ORLANDO, Fla. (BP)–Bob Stith teared up when he looked around the room after a news conference at Exodus International’s 28th annual conference in Orlando. It is his ninth year to be directly involved in ministry to former homosexuals, and he regrets not having become involved earlier.

Stith, pastor of Carroll Baptist Church in Southlake, Texas, told the Florida Baptist Witness in an interview that he has made up for lost time. Two years ago, Stith made a motion at the Southern Baptist Convention that would generate what has become a meeting of minds of SBC leaders on the issue of homosexuality and how Southern Baptists can equip churches to minister in this area.

In June at the SBC annual meeting in Phoenix, an eight-member task force formed by LifeWay Christian Resources and the Ethics & Religious Liberty Commission urged the churches of the 16-million-member convention to “make themselves available to God’s leading” in beginning ministries to reach “all the precious men and women for whom Jesus died.”

In Orlando, preparing to lead conferences that help facilitate interaction between Exodus and church and pastoral ministries, Stith said he “felt good in some small way” that he has been able to help bridge bring together the SBC and Exodus.

In 2001, Stith said he thought he was “spitting into the wind” with his motion and even told others that. He was a small town pastor, convicted in the middle of a sermon years earlier that he was preaching on the issue with little regard for the redemption God offers.

“I asked myself, if someone who struggled with that heard me preach, would they come to me for help?” Stith recalled. “And I knew instantly that they wouldn’t, not if they were in their right mind.”

Convinced he didn’t know enough about the issue and burdened to find out more, Stith said he turned to Exodus for information and began to attend their conferences in 1995.

“I began to feel in my heart that this is going to be a watershed issue for the church and we weren’t prepared for it,” Stith said.

He said his wife believes he is “much more compassionate” after being involved in Exodus. He said he’s been “humbled” but also convicted that many pastors and church leaders who could be helped by Exodus in ministering to the community at large mistakenly think they must personally know someone struggling before they seek information.

After nine years, Stith said he is proud of the SBC’s providing a mechanism for the churches to “stand in compassion and truth.”

“I was so moved,” he said in describing the SBC annual meeting in Phoenix where the task force, of which he was invited to be a part, declared to the world that Southern Baptists were interested in ministry to homosexuals.
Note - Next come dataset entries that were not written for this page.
(* ===== verification/LogArea.v ===== *)
(** The log pages of netspeedtest and openlist2 ([netspeedtest/logs.js],
    [openlist2/logs.js]) with the text area a browser gives them: the top of
    the text is kept within its height, and a top that changes, by the user or
    by the page, makes the browser call the [scroll] listener later.  The
    texts and the two handlers are in [LogViews]. *)
From stdpp Require Import base list strings relations.
From Stdlib Require Import ZArith Lia Bool.
From S2P Require Import Prelude JsNum JsString Luci LogViews Async Services.

Open Scope Z_scope.

Section LogArea.
Context {I : I18n}.

(** The height of the text as the browser lays it out, and of the visible part
    of the area. *)
Variable text_height : string → Z.
Variable clientHeight : Z.

Definition scrollHeight (text : string) : Z := Z.max clientHeight (text_height text).

(** The highest top a text has, at which its end is shown. *)
Definition bottom (text : string) : Z := scrollHeight text - clientHeight.

(** The page's variables, and whether the browser has an event to deliver. *)
Record area_state : Type := mkArea {
  ar_view : text_view;
  ar_pending : bool;
}.

(** [render]: an empty area whose user has not scrolled. *)
Definition area_start : area_state := mkArea (mkTextView "" false 0 0) false.

(** A new top for a text: within its height, and announced when it differs
    from the top before. *)
Definition put_top (before : Z) (v : text_view) (pending : bool) : area_state :=
  let top := Z.max 0 (Z.min (tv_scrollTop v) (bottom (tv_value v))) in
  mkArea (mkTextView (tv_value v) (tv_userScrolled v) (tv_scrollPosition v) top)
    (pending || negb (Z.eqb top before)).

(** What a poll shows for the content of the file. *)
Definition shown_log (res : string) : string := if str_truthy (log_text res) then log_text res else tr "No log data.".

(** A poll; the height read is that of the text just put in. *)
Definition area_poll (res : string) (a : area_state) : area_state :=
  put_top (tv_scrollTop (ar_view a)) (pollLog (scrollHeight (shown_log res)) res (ar_view a)) (ar_pending a).

(** The user moves the text. *)
Definition area_user (top : Z) (a : area_state) : area_state :=
  let v := ar_view a in
  put_top (tv_scrollTop v) (mkTextView (tv_value v) (tv_userScrolled v) (tv_scrollPosition v) top) (ar_pending a).

(** The browser calls the listener. *)
Definition area_event (a : area_state) : area_state :=
  if ar_pending a then mkArea (on_scroll_text (tv_scrollTop (ar_view a)) (ar_view a)) false else a.

(** What can happen. *)
Inductive area_step : area_state → area_state → Prop :=
  | AreaPoll res a : area_step a (area_poll res a)
  | AreaUser top a : area_step a (area_user top a)
  | AreaEvent a : area_step a (area_event a).

(** What happens while the user leaves the page alone and the log is at least
    [h] high. *)
Inductive area_quiet (h : Z) : area_state → area_state → Prop :=
  | QuietPoll res a : h ≤ bottom (shown_log res) → area_quiet h a (area_poll res a)
  | QuietEvent a : area_quiet h a (area_event a).

(** ** The page of netspeedtest *)

(** [log_path], before and after the configuration was loaded; the literal is
    not from the configuration. *)
Definition nst_log_path (loaded : bool) : option string := if loaded then Some "/tmp/netspeedtest.log" else None.

(** The button; the page does not load [ui]. *)
Definition nst_clean (log_path : string) : promise web unit := handleCleanLogs false log_path.

Definition clear_button (indent : string) : node :=
  E "input" [("class", "btn cbi-button-action"); ("type", "button");
             ("style", "margin-left: " +:+ indent +:+ "px; margin-top: 10px;"); ("value", tr "Clear logs")] (Kids []).

Definition log_area_node (attrs : list (string * string)) (style : string) : node :=
  E "div" [("id", "log_textarea")]
    (One (E "textarea" (attrs ++ [("class", "cbi-input-textarea"); ("wrap", "off"); ("readonly", "readonly");
                                  ("style", style)]) (Kids []))).

Definition refresh_note (pollinterval : Z) : node := E "small" [] (Html (format (tr "Refresh every %s seconds.") [FNum (Fin pollinterval)])).

Definition nst_page (pollinterval : Z) : node :=
  E "div" [("class", "cbi-map")]
    (Kids [E "div" [("class", "cbi-section")]
       (Kids [clear_button "20";
              log_area_node [] "width: calc(100% - 20px); height: 535px; margin: 10px; overflow-y: scroll;";
              E "div" [("style", "text-align: right")] (Kids [refresh_note pollinterval]);
              E "div" [("class", "cbi-section-actions cbi-section-actions-right")] (Kids [])])]).

(** ** The page of openlist2, of which the fragment has one child *)

Definition ol_log_path (configured : option string) : string :=
  match configured with
  | Some p => if str_truthy p then p else "/var/log/openlist2.log"
  | None => "/var/log/openlist2.log"
  end.

Definition ol_page (pollinterval : Z) : node :=
  E "div" [("class", "cbi-map")]
    (Kids [E "div" [("class", "cbi-section")]
       (Kids [clear_button "10";
              log_area_node [("id", "log_content")]
                "width: calc(100% - 20px);height: 535px;margin: 10px;overflow-y: scroll;";
              E "div" [("style", "text-align:right")] (One (refresh_note pollinterval))])]).
End LogArea.

(** ** Facts *)

Section LogAreaFacts.
Context {I : I18n} (text_height : string → Z) (clientHeight : Z).
Notation bottom := (bottom text_height clientHeight).
Notation area_poll := (area_poll text_height clientHeight).
Notation area_step := (area_step text_height clientHeight).
Notation area_quiet := (area_quiet text_height clientHeight).

(** The position the page keeps is the top, unless an event is on its way. *)
Definition area_ok (a : area_state) : Prop :=
  let v := ar_view a in
  0 ≤ tv_scrollTop v ≤ bottom (tv_value v) ∧
  (ar_pending a = false → tv_userScrolled v = false → tv_scrollTop v = 0).

Lemma bottom_nonneg text : 0 ≤ bottom text.
Proof. unfold LogArea.bottom, scrollHeight. lia. Qed.

Lemma shown_value h res v : tv_value (pollLog h res v) = shown_log res.
Proof. done. Qed.

(** The top is always one the text has, and an area whose user has not
    scrolled and that has nothing to announce is at its start. *)
Lemma area_step_ok a b : area_step a b → area_ok a → area_ok b.
Proof.
  intros H [Hb Hp]. destruct H as [res a|top a|a]; unfold area_ok, area_user, LogArea.area_poll, put_top in *; cbn.
  - pose proof (bottom_nonneg (shown_log res)). unfold shown_log in *. split; [lia|].
    intros [Hpend Hb2%negb_false_iff%Z.eqb_eq]%orb_false_iff Hu. rewrite Hb2. auto.
  - pose proof (bottom_nonneg (tv_value (ar_view a))). split; [lia|].
    intros [Hpend Hb2%negb_false_iff%Z.eqb_eq]%orb_false_iff Hu. rewrite Hb2. auto.
  - unfold area_event. destruct (ar_pending a) eqn:E; cbn; [split; [exact Hb|by intros _ [=]]|split; [exact Hb|intros _; exact (Hp eq_refl)]].
Qed.

Theorem area_reachable_ok a : rtc area_step area_start a → area_ok a.
Proof.
  intros H. cut (area_ok area_start → area_ok a).
  { intros Hc. apply Hc. split; [|done]. cbn. pose proof (bottom_nonneg ""). lia. }
  induction H as [|x y z Hxy _ IH]; [done|]. intros Hx. exact (IH (area_step_ok x y Hxy Hx)).
Qed.

(** The page holds the position [y]. *)
Definition held (y : Z) (a : area_state) : Prop :=
  let v := ar_view a in tv_userScrolled v = true ∧ tv_scrollPosition v = y ∧ tv_scrollTop v = y.

Lemma quiet_held h y a b : 0 ≤ y ≤ h → area_quiet h a b → held y a → held y b.
Proof.
  intros Hy H (Hu & Hp & Ht). destruct H as [res a Hh|a].
  - unfold held, LogArea.area_poll, put_top, pollLog in *. cbn. rewrite Hu, Hp. cbn.
    unfold shown_log in Hh. repeat split. lia.
  - unfold area_event, held in *. destruct (ar_pending a); [|by repeat split]. cbn. by repeat split.
Qed.

Lemma quiet_run h y a b : 0 ≤ y ≤ h → rtc (area_quiet h) a b → held y a → held y b.
Proof. intros Hy H. induction H as [|a b c Hab _ IH]; [done|]. intros Ha. by eapply IH, quiet_held. Qed.

(** The place the user moved to is kept through every poll while the log is
    long enough to have it. *)
Theorem user_place_kept a top h b :
  0 ≤ top ≤ h → h ≤ bottom (tv_value (ar_view a)) → top ≠ tv_scrollTop (ar_view a) →
  rtc (area_quiet h) (area_event (area_user text_height clientHeight top a)) b → tv_scrollTop (ar_view b) = top.
Proof.
  intros Ht Hh Hne H. refine (proj2 (proj2 (quiet_run h top _ b Ht H _))).
  unfold area_user, put_top, held. cbn [ar_view ar_pending tv_scrollTop tv_value].
  assert (Z.max 0 (Z.min top (bottom (tv_value (ar_view a)))) = top) as -> by lia.
  unfold area_event. cbn. apply Z.eqb_neq in Hne. rewrite Hne, orb_true_r. by repeat split.
Qed.

(** The page stops following the log by itself: the first poll whose text does
    not fit moves the text to its end, the browser announces that to the
    listener, and the page takes it for the user's choice.  Every later text
    is shown at that place, whatever was appended. *)
Theorem log_not_followed res a :
  0 ≤ clientHeight → 0 < bottom (shown_log res) →
  rtc (area_quiet (bottom (shown_log res))) (area_event (area_poll res area_start)) a →
  tv_scrollTop (ar_view a) = bottom (shown_log res) ∧ tv_userScrolled (ar_view a) = true.
Proof.
  intros Hc Hb H.
  cut (held (bottom (shown_log res)) a). { intros (? & _ & ?). done. }
  refine (quiet_run _ _ _ a _ H _); [lia|].
  unfold LogArea.area_poll, put_top, held, area_start, shown_log in *. cbn.
  set (text := if str_truthy (log_text res) then _ else _) in *.
  assert (Z.max 0 (Z.min (scrollHeight text_height clientHeight text) (bottom text)) = bottom text) as ->.
  { unfold LogArea.bottom in *. unfold scrollHeight in *. lia. }
  unfold area_event. cbn. destruct (Z.eqb_spec (bottom text) 0); [lia|]. by cbn.
Qed.
End LogAreaFacts.

(** A log of three lines in an area of two, then one of four: the fourth line
    is not shown. *)
Lemma log_not_followed_witness :
  let h (t : string) := 20 * Z.of_nat (length (str_split lf t)) in
  let three := "a" +:+ lf +:+ "b" +:+ lf +:+ "c" in
  let four := three +:+ lf +:+ "d" in
  let b := @area_poll plain_i18n h 40 four (area_event (@area_poll plain_i18n h 40 three area_start)) in
  tv_value (ar_view b) = four ∧ tv_scrollTop (ar_view b) = 20 ∧ bottom h 40 four = 40.
Proof.
  cbv zeta. split; [vm_compute; reflexivity|]. split; [|vm_compute; reflexivity].
  refine (proj1 (@log_not_followed plain_i18n (λ t, 20 * Z.of_nat (length (str_split lf t))) 40 ("a" +:+ lf +:+ "b" +:+ lf +:+ "c") _ ltac:(lia) eq_refl _)).
  apply rtc_once. apply QuietPoll. vm_compute. discriminate.
Defined.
“I knew that it was God because basically I’m a nobody in the convention. I knew it was a God thing,” Stith said. “We were, through the task force, able to bring focus on what Exodus is doing.”

SBC entities’ cooperation with ministries like Exodus and Tim Wilkins’ Cross Ministries will prevent duplication of ministry efforts and provide for a forum in which leaders can learn from one another, Stith said. An example of that was Exodus’ presence in the exhibit area at the SBC in Phoenix. “It was a huge thrill to see this happen,” he said.

“I have just wanted to give back to them in some way,” Stith said of his role as facilitator between Exodus and the SBC.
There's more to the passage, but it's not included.